▸ What to produce
Return the run of lines below that opens with the line containing "delete_committed fin path" and closes with the line containing "Ok (Z.of_nat (length (users", keeping each one exact.

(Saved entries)
[Start of section]
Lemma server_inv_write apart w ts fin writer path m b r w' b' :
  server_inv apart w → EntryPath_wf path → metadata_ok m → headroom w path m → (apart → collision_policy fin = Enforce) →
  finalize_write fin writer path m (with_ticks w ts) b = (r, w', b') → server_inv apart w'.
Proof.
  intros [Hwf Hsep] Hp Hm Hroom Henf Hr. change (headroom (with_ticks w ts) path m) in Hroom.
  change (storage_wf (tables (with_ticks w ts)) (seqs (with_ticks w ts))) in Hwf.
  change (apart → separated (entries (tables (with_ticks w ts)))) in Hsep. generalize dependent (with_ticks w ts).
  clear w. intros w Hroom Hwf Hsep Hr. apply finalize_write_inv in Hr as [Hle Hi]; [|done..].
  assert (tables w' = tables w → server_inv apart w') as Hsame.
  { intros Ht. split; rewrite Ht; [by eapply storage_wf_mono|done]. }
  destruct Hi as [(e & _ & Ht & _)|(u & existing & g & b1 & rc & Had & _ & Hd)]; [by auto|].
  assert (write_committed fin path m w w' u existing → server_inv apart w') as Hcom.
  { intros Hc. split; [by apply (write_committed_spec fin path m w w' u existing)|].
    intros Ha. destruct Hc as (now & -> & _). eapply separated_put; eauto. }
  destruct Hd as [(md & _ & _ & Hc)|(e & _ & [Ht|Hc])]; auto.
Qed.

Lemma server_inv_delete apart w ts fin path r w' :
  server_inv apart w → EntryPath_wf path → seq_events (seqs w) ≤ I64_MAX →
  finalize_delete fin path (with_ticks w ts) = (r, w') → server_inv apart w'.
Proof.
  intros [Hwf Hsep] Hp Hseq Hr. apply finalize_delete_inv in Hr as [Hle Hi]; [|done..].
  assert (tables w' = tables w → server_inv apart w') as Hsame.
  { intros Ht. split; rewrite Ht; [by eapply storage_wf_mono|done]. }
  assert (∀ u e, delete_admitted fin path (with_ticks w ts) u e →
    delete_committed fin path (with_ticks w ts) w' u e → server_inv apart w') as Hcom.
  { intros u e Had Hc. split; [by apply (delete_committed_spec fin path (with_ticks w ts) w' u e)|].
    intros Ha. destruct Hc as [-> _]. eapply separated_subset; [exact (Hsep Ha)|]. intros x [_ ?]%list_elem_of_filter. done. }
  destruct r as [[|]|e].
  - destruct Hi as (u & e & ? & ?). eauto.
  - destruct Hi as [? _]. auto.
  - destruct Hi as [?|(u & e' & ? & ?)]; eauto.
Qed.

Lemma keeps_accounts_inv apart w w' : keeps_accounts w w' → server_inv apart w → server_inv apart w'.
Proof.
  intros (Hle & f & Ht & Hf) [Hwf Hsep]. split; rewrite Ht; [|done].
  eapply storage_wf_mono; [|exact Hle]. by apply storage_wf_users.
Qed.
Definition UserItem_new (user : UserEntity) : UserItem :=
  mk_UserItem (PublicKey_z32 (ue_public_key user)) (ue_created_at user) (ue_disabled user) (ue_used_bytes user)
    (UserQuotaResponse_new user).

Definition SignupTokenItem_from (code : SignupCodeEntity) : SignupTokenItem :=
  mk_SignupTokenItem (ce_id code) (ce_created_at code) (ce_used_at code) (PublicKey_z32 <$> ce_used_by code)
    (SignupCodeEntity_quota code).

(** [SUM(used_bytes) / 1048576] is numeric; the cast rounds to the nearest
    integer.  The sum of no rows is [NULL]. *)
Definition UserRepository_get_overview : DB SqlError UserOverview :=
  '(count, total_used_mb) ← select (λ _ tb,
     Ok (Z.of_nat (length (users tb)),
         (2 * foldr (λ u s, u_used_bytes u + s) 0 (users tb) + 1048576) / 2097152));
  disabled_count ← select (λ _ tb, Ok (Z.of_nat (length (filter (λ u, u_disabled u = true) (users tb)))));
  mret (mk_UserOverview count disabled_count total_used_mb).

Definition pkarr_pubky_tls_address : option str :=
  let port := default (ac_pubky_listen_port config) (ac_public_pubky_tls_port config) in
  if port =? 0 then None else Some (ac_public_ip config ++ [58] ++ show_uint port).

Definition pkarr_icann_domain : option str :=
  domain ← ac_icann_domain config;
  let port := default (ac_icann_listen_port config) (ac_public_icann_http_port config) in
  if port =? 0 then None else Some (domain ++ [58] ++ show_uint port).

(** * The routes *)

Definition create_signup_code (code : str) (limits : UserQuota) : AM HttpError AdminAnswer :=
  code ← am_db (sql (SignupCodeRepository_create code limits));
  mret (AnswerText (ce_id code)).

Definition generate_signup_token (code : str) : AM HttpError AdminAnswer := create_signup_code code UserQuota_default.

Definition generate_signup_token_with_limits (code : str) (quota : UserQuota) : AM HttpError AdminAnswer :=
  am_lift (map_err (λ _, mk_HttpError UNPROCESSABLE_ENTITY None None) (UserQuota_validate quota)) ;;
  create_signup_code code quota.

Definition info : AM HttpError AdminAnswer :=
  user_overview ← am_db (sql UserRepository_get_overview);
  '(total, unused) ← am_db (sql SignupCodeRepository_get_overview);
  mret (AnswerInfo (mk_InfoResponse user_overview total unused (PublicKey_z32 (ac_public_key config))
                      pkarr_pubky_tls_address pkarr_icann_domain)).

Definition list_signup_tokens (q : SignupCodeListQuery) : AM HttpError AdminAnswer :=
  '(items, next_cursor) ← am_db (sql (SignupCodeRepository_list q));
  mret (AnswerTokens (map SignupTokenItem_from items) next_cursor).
[End of section]
▸ Expected answer
    delete_committed fin path (with_ticks w ts) w' u e → server_inv apart w') as Hcom.
  { intros u e Had Hc. split; [by apply (delete_committed_spec fin path (with_ticks w ts) w' u e)|].
    intros Ha. destruct Hc as [-> _]. eapply separated_subset; [exact (Hsep Ha)|]. intros x [_ ?]%list_elem_of_filter. done. }
  destruct r as [[|]|e].
  - destruct Hi as (u & e & ? & ?). eauto.
  - destruct Hi as [? _]. auto.
  - destruct Hi as [?|(u & e' & ? & ?)]; eauto.
Qed.

Lemma keeps_accounts_inv apart w w' : keeps_accounts w w' → server_inv apart w → server_inv apart w'.
Proof.
  intros (Hle & f & Ht & Hf) [Hwf Hsep]. split; rewrite Ht; [|done].
  eapply storage_wf_mono; [|exact Hle]. by apply storage_wf_users.
Qed.
Definition UserItem_new (user : UserEntity) : UserItem :=
  mk_UserItem (PublicKey_z32 (ue_public_key user)) (ue_created_at user) (ue_disabled user) (ue_used_bytes user)
    (UserQuotaResponse_new user).

Definition SignupTokenItem_from (code : SignupCodeEntity) : SignupTokenItem :=
  mk_SignupTokenItem (ce_id code) (ce_created_at code) (ce_used_at code) (PublicKey_z32 <$> ce_used_by code)
    (SignupCodeEntity_quota code).

(** [SUM(used_bytes) / 1048576] is numeric; the cast rounds to the nearest
    integer.  The sum of no rows is [NULL]. *)
Definition UserRepository_get_overview : DB SqlError UserOverview :=
  '(count, total_used_mb) ← select (λ _ tb,
     Ok (Z.of_nat (length (users tb)),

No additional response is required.